> [Problem]: Please restate the lines shown below exactly, every one of them.

> [Information provided]:
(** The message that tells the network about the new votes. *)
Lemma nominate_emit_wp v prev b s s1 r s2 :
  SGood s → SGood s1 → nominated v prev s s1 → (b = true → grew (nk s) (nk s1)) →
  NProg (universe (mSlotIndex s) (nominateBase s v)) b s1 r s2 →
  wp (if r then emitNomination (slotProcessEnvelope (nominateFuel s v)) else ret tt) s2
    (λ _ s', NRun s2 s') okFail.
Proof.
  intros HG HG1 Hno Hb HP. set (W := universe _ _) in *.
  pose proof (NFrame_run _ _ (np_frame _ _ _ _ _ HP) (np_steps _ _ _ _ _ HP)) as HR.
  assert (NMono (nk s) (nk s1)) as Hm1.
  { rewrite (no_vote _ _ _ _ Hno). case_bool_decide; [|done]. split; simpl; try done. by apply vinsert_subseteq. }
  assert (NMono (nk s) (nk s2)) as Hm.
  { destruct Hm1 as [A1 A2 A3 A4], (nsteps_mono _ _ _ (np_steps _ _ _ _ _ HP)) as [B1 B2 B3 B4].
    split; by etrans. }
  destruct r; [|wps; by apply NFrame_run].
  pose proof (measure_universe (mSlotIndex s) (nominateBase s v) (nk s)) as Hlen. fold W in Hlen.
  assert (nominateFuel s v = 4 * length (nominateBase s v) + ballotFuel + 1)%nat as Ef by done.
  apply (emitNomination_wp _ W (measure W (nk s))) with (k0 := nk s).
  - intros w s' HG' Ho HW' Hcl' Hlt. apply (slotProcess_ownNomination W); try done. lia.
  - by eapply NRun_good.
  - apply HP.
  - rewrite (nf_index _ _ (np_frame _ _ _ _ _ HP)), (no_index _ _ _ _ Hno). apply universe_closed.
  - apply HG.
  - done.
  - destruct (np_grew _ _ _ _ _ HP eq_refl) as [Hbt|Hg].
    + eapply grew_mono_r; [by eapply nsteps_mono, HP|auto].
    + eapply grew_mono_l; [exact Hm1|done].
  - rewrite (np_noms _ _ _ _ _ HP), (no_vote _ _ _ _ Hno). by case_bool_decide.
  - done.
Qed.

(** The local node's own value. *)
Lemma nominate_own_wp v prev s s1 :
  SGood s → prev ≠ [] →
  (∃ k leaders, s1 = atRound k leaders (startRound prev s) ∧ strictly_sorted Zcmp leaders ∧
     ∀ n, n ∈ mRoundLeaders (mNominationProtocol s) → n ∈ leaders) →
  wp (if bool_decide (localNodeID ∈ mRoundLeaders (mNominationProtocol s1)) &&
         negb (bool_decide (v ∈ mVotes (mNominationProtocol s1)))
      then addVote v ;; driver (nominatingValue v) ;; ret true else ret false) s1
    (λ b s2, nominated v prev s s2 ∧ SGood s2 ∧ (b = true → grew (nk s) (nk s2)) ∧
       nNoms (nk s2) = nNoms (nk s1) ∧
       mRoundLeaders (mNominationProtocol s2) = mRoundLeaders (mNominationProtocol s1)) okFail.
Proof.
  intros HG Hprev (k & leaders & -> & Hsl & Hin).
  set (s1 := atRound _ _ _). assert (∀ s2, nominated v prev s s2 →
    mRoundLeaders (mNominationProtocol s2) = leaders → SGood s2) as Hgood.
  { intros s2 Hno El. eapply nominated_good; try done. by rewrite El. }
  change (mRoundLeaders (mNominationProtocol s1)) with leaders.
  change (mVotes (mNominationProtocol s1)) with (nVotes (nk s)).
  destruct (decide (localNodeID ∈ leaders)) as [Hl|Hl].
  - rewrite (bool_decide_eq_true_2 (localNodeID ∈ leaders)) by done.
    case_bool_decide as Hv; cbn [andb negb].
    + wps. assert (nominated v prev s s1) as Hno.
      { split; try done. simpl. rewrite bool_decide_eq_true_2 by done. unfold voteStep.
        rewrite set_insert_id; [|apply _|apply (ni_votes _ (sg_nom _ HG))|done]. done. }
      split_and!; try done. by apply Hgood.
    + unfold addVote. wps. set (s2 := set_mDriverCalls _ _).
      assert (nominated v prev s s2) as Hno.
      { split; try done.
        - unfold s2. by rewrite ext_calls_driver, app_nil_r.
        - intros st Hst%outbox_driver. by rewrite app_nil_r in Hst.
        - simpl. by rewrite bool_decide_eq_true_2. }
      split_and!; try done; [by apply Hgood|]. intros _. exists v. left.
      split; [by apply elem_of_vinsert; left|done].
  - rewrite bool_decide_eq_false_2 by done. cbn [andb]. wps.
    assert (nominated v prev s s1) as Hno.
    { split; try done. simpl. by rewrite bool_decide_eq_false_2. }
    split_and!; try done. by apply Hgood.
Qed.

> [Response area]:
(** The message that tells the network about the new votes. *)
Lemma nominate_emit_wp v prev b s s1 r s2 :
  SGood s → SGood s1 → nominated v prev s s1 → (b = true → grew (nk s) (nk s1)) →
  NProg (universe (mSlotIndex s) (nominateBase s v)) b s1 r s2 →
  wp (if r then emitNomination (slotProcessEnvelope (nominateFuel s v)) else ret tt) s2
    (λ _ s', NRun s2 s') okFail.
Proof.
  intros HG HG1 Hno Hb HP. set (W := universe _ _) in *.
  pose proof (NFrame_run _ _ (np_frame _ _ _ _ _ HP) (np_steps _ _ _ _ _ HP)) as HR.
  assert (NMono (nk s) (nk s1)) as Hm1.
  { rewrite (no_vote _ _ _ _ Hno). case_bool_decide; [|done]. split; simpl; try done. by apply vinsert_subseteq. }
  assert (NMono (nk s) (nk s2)) as Hm.
  { destruct Hm1 as [A1 A2 A3 A4], (nsteps_mono _ _ _ (np_steps _ _ _ _ _ HP)) as [B1 B2 B3 B4].
    split; by etrans. }
  destruct r; [|wps; by apply NFrame_run].
  pose proof (measure_universe (mSlotIndex s) (nominateBase s v) (nk s)) as Hlen. fold W in Hlen.
  assert (nominateFuel s v = 4 * length (nominateBase s v) + ballotFuel + 1)%nat as Ef by done.
  apply (emitNomination_wp _ W (measure W (nk s))) with (k0 := nk s).
  - intros w s' HG' Ho HW' Hcl' Hlt. apply (slotProcess_ownNomination W); try done. lia.
  - by eapply NRun_good.
  - apply HP.
  - rewrite (nf_index _ _ (np_frame _ _ _ _ _ HP)), (no_index _ _ _ _ Hno). apply universe_closed.
  - apply HG.
  - done.
  - destruct (np_grew _ _ _ _ _ HP eq_refl) as [Hbt|Hg].
    + eapply grew_mono_r; [by eapply nsteps_mono, HP|auto].
    + eapply grew_mono_l; [exact Hm1|done].
  - rewrite (np_noms _ _ _ _ _ HP), (no_vote _ _ _ _ Hno). by case_bool_decide.
  - done.
Qed.

(** The local node's own value. *)
Lemma nominate_own_wp v prev s s1 :
  SGood s → prev ≠ [] →
  (∃ k leaders, s1 = atRound k leaders (startRound prev s) ∧ strictly_sorted Zcmp leaders ∧
     ∀ n, n ∈ mRoundLeaders (mNominationProtocol s) → n ∈ leaders) →
  wp (if bool_decide (localNodeID ∈ mRoundLeaders (mNominationProtocol s1)) &&
         negb (bool_decide (v ∈ mVotes (mNominationProtocol s1)))
      then addVote v ;; driver (nominatingValue v) ;; ret true else ret false) s1
    (λ b s2, nominated v prev s s2 ∧ SGood s2 ∧ (b = true → grew (nk s) (nk s2)) ∧
       nNoms (nk s2) = nNoms (nk s1) ∧
       mRoundLeaders (mNominationProtocol s2) = mRoundLeaders (mNominationProtocol s1)) okFail.
Proof.
  intros HG Hprev (k & leaders & -> & Hsl & Hin).
  set (s1 := atRound _ _ _). assert (∀ s2, nominated v prev s s2 →
    mRoundLeaders (mNominationProtocol s2) = leaders → SGood s2) as Hgood.
  { intros s2 Hno El. eapply nominated_good; try done. by rewrite El. }
  change (mRoundLeaders (mNominationProtocol s1)) with leaders.
  change (mVotes (mNominationProtocol s1)) with (nVotes (nk s)).
  destruct (decide (localNodeID ∈ leaders)) as [Hl|Hl].
  - rewrite (bool_decide_eq_true_2 (localNodeID ∈ leaders)) by done.
    case_bool_decide as Hv; cbn [andb negb].
    + wps. assert (nominated v prev s s1) as Hno.
      { split; try done. simpl. rewrite bool_decide_eq_true_2 by done. unfold voteStep.
        rewrite set_insert_id; [|apply _|apply (ni_votes _ (sg_nom _ HG))|done]. done. }
      split_and!; try done. by apply Hgood.
    + unfold addVote. wps. set (s2 := set_mDriverCalls _ _).
      assert (nominated v prev s s2) as Hno.
      { split; try done.
        - unfold s2. by rewrite ext_calls_driver, app_nil_r.
        - intros st Hst%outbox_driver. by rewrite app_nil_r in Hst.
        - simpl. by rewrite bool_decide_eq_true_2. }
      split_and!; try done; [by apply Hgood|]. intros _. exists v. left.
      split; [by apply elem_of_vinsert; left|done].
  - rewrite bool_decide_eq_false_2 by done. cbn [andb]. wps.
    assert (nominated v prev s s1) as Hno.
    { split; try done. simpl. by rewrite bool_decide_eq_false_2. }
    split_and!; try done. by apply Hgood.
Qed.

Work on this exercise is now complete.